24 August 2009

Extreme Sports and Psychology

Who participates in extreme sports like BASE jumping and mountain climbing?

People who are high in "novelty seeking" who tend to have low levels of dopamine and undertake risky or novel type experiences in order to bring up their levels of dopamine. They also tend to have low harm avoidance which may be "linked to low levels of the calming chemical, serotonin." Harm avoidance is even lower in BASE jumpers than in mountain climbers. And, they have low levels of anxiety. Even normally stresful situations may not trigger typical stress responses like a higher heart rate for them. Many seem to be basically immune to post-traumatic stress.

The dark side is that the risk is real. In a group of mountain climbers identified in 1998 for an extreme sports psychology study "four years later . . . 8% were dead from climbing accidents."

Dr Monasterio: I think it’s a little bit unfair to compare mountaineers or extreme sports people with psychiatric patients but purely for comparison sake the death rate as found in my study would be comparable to the most serious psychiatric disorders.

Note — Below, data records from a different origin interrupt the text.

Lemma live_limits k : (k < length hist)%nat → MultiXactIdPrecedes (mid (j0 + Z.of_nat k)) (oldestMultiXactId s) = false ∧ MultiXactIdPrecedes (mid (j0 + Z.of_nat k)) (nextMXact s) = true.
Proof.
  intros Hk. pose proof (h_count s j0 lo A hist Hh) as Hc. unfold zlen in *. unfold MultiXactIdPrecedes. rewrite (h_oldest s j0 lo A hist Hh). split.
  - apply Z.ltb_ge, int32_small. destruct (mid_distance j0 (Z.of_nat k)) as [-> | ->]; lia.
  - destruct (h_next s j0 lo A hist Hh) as (_ & _ & E & _). rewrite E by (intros ->; cbn in Hk; lia). apply Z.ltb_lt, int32_neg. unfold zlen.
    assert (Hd := mid_distance (j0 + Z.of_nat k) (Z.of_nat (length hist) - 1 - Z.of_nat k) ltac:(lia)).
    replace (j0 + Z.of_nat k + (Z.of_nat (length hist) - 1 - Z.of_nat k)) with (j0 + Z.of_nat (length hist) - 1) in Hd by lia. unfold uint32.
    assert (E' : (- (mid (j0 + Z.of_nat k) - (mid (j0 + Z.of_nat (length hist) - 1) + 1) mod 2 ^ 32)) mod 2 ^ 32 =
      ((mid (j0 + Z.of_nat (length hist) - 1) - mid (j0 + Z.of_nat k)) mod 2 ^ 32 + 1) mod 2 ^ 32) by mlia.
    rewrite E', Z.mod_small by (destruct Hd as [-> | ->]; lia). destruct Hd as [-> | ->]; lia.
Qed.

Narration: While Erik’s BASE jumper study hasn’t been going long enough for equivalent figures, a rough database maintained by a BASE insider suggests they too are dying young – many from suicide.

Dr Monasterio: When you look at the data within the population of extreme sports people there’s a small sub-population who are very, very extreme and I think they’re more likely to have all sorts of psychiatric complications.


In other words, while many extreme sports people are merely bored and fearless, some genuinely do have a death wish.

1 comment:

Anonymous said...

Where did this information come from?